Notches need not be provided in the tube. In this case, the rear end side open end does not have to be in contact with the terminal plate.
The entire rear end side open end may be brought into contact with the terminal plate. In this case, a through hole may be provided in the terminal plate. The through-hole forms a curved flow path connecting the flow path in the pipe and the fuel gas discharge flow path.

  The junction pipe may be arranged in the fuel gas discharge channel 90. Even with this arrangement, if the flow passage area of the main flow passage is smaller than the flow passage area of the fuel gas discharge flow passage 90, the same effect as that of the third modification is obtained by the main flow passage functioning as a throttle. be able to.

  A flow path member having only a main flow path may be used instead of the junction pipe.

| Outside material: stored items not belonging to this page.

Lemma str_ncmp_eq n : forall a b, cbytes a -> cbytes b -> (length a < n)%nat -> str_ncmp n a b = 0 <-> a = b.
Proof.
  induction n as [|n IH]; intros a b Ha Hb Hn; [lia|]. cbn [str_ncmp].
  destruct a as [|x a], b as [|y b]; cbn [hd tl length] in *.
  - done.
  - apply Forall_cons in Hb as [Hy _]. rewrite (proj2 (Z.eqb_neq 0 y)) by lia. cbn [negb]. split; [lia|done].
  - apply Forall_cons in Ha as [Hx _]. rewrite (proj2 (Z.eqb_neq x 0)) by lia. cbn [negb]. split; [lia|done].
  - apply Forall_cons in Ha as [Hx Ha]. apply Forall_cons in Hb as [Hy Hb].
    destruct (Z.eqb_spec x y) as [->|Hne]; cbn [negb]; [|split; [lia|congruence]].
    rewrite (proj2 (Z.eqb_neq y 0)) by lia. rewrite IH by (done || lia). split; congruence.
Qed.

Lemma nm_eq_spec a b : name_ok a -> cbytes b -> nm_eq a b = bool_decide (a = b).
Proof.
  intros [Ha Hl] Hb. unfold nm_eq. apply eq_true_iff_eq. rewrite Z.eqb_eq, bool_decide_eq_true.
  apply str_ncmp_eq; [done|done|]. unfold TMPFS_NAME_MAX. lia.
Qed.

(** ** Directories as association lists *)

Definition entry : Type := list Z * Z.

Fixpoint assoc (name : list Z) (l : list entry) : option Z :=
  match l with [] => None | (nm, ino) :: l => if bool_decide (nm = name) then Some ino else assoc name l end.

Fixpoint dremove (name : list Z) (l : list entry) : list entry :=
  match l with [] => [] | (nm, ino) :: l => if bool_decide (nm = name) then l else (nm, ino) :: dremove name l end.

Lemma assoc_elem name l ino : assoc name l = Some ino -> (name, ino) ∈ l.
Proof.
  induction l as [|[nm i] l IH]; cbn; [done|]. case_bool_decide as E; [intros [= ->]; subst; by left|]. intros H. right. by apply IH.
Qed.

Lemma assoc_none name l : assoc name l = None <-> name ∉ l.*1.
Proof.
  induction l as [|[nm i] l IH]; cbn; [split; [intros _; apply not_elem_of_nil|done]|]. rewrite not_elem_of_cons.
  case_bool_decide as E; [split; [done|intros [H _]; congruence]|]. rewrite IH. split; [intros; split; [congruence|done]|by intros [_ ?]].
Qed.

Lemma assoc_nodup name ino l : NoDup l.*1 -> (name, ino) ∈ l -> assoc name l = Some ino.
Proof.
  induction l as [|[nm i] l IH]; intros Hnd Hin; [by apply elem_of_nil in Hin|]. cbn in Hnd. apply NoDup_cons in Hnd as [Hn Hnd].
  cbn. apply elem_of_cons in Hin as [[= -> ->]|Hin]; [by rewrite bool_decide_true by done|].
  rewrite bool_decide_false; [by apply IH|]. intros ->. apply Hn. apply list_elem_of_fmap. by exists (name, ino).
Qed.

Lemma dremove_elem name l e : NoDup l.*1 -> e ∈ dremove name l <-> e ∈ l /\ e.1 <> name.
Proof.
  induction l as [|[nm i] l IH]; intros Hnd; cbn [dremove]; [by split; [intros ?%elem_of_nil|intros [?%elem_of_nil _]]|]. cbn in Hnd. apply NoDup_cons in Hnd as [Hn Hnd].
  case_bool_decide as E.
  - subst nm. rewrite elem_of_cons. split; [intros He; split; [by right|]|intros [[->|He] Hne]; [by cbn in Hne|done]].
    intros <-. apply Hn. apply list_elem_of_fmap. by exists e.
  - rewrite !elem_of_cons, IH by done. split; [intros [->|[H1 H2]]; [split; [by left|done]|split; [by right|done]]|].
    intros [[->|H1] H2]; [by left|by right].
Qed.

Lemma dremove_nodup name l : NoDup l.*1 -> NoDup (dremove name l).*1.
Proof.
  induction l as [|[nm i] l IH]; intros Hnd; cbn [dremove]; [done|]. pose proof Hnd as Hnd0. cbn in Hnd. apply NoDup_cons in Hnd as [Hn Hnd].
  case_bool_decide; [done|]. cbn. apply NoDup_cons. split; [|by apply IH]. intros Hin. apply Hn. apply list_elem_of_fmap in Hin as ([x y] & -> & Hin).
  apply dremove_elem in Hin as [Hin _]; [|done]. apply list_elem_of_fmap. by exists (x, y).
Qed.

(** ** Linked blocks *)

(** The block before the end of [l], [prev] when there is none. *)
Definition before (prev : Z) (l : list Z) : Z := default prev (last l).

Lemma before_cons prev a l : before prev (a :: l) = before a l.
Proof. unfold before. rewrite last_cons. by destruct (last l). Qed.

Section linked.
Implicit Types (nxt : Z -> option Z) (l : list Z).

(** The blocks [l] from [p] on, with [nxt] the links. *)
Fixpoint linked nxt (p : Z) l : Prop :=
  match l with [] => p = 0 | a :: l => p = a /\ a <> 0 /\ exists nx, nxt a = Some nx /\ linked nxt nx l end.

Lemma linked_det nxt l1 : forall p l2, linked nxt p l1 -> linked nxt p l2 -> l1 = l2.
Proof.
  induction l1 as [|a l1 IH]; intros p [|b l2]; cbn; [done|naive_solver|naive_solver|].
  intros (-> & Ha & nx & E & H1) (-> & _ & nx' & E' & H2). simplify_eq. f_equal. by eapply IH.
Qed.

Lemma linked_app nxt l1 : forall p l2, linked nxt p (l1 ++ l2) -> exists q, linked nxt q l2.
Proof. induction l1 as [|a l1 IH]; intros p l2 H; [by exists p|]. destruct H as (_ & _ & nx & _ & H). by eapply IH. Qed.

Lemma linked_nodup nxt l : forall p, linked nxt p l -> NoDup l.
Proof.
  induction l as [|a l IH]; intros p H; [constructor|]. pose proof H as H0. destruct H as (-> & Ha & nx & E & H). apply NoDup_cons.
  split; [|by eapply IH]. intros Hin. apply list_elem_of_split in Hin as (l1 & l2 & ->). destruct (linked_app nxt l1 nx _ H) as [q Hq].
  assert (q = a) as -> by apply Hq. pose proof (linked_det _ _ _ _ H0 Hq) as El. apply (f_equal length) in El. cbn in El.
  rewrite length_app in El. cbn in El. lia.
Qed.

Lemma linked_elem nxt l : forall p a, linked nxt p l -> a ∈ l -> a <> 0 /\ is_Some (nxt a).
Proof.
  induction l as [|b l IH]; intros p a H Hin; [by apply elem_of_nil in Hin|]. destruct H as (-> & Hb & nx & E & H).
  apply elem_of_cons in Hin as [->|Hin]; [split; [done|by exists nx]|by eapply IH].
Qed.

In this case, by arranging the front open end of the pipe in the main flow path, the same effect as that of the third modification can be obtained.

  The tubes need not be arranged straight along the stacking direction, but may be arranged diagonally or may be bent in the middle.

DESCRIPTION OF SYMBOLS 10 ... Fuel cell stack 80 ... Fuel gas supply flow path 90 ... Fuel gas discharge flow path 100 ... Fuel cell cell 102IN ... Fuel gas supply hole 102OT ... Fuel gas discharge hole 103 ... Outer edge 104IN ... Oxidation gas supply hole 104OT ... Oxidation gas Discharge hole 106IN Cooling water supply hole 106OT Cooling water discharge hole 120 Anode side separator 160E Terminal plate 160F Terminal plate 160Fb Terminal plate 160Fc Terminal plate 161 Current collecting terminal 165E Insulating plate 165F Insulating plate 165Fb Insulating plate 165Fc ... Insulating plate 170E ... End plate 170F ... End plate 170Fc ... End plate 180 ... Hook 200 ... Tube 200a ... Tube 200b ... Tube 200c ... Tube 210E ... Rear end opening end (first opening) )
210F: front end side open end (second open end)
270: Main flow path member 300: Confluence pipe 310: Main flow path 320: Sub flow path 322: Connection

Claims (6)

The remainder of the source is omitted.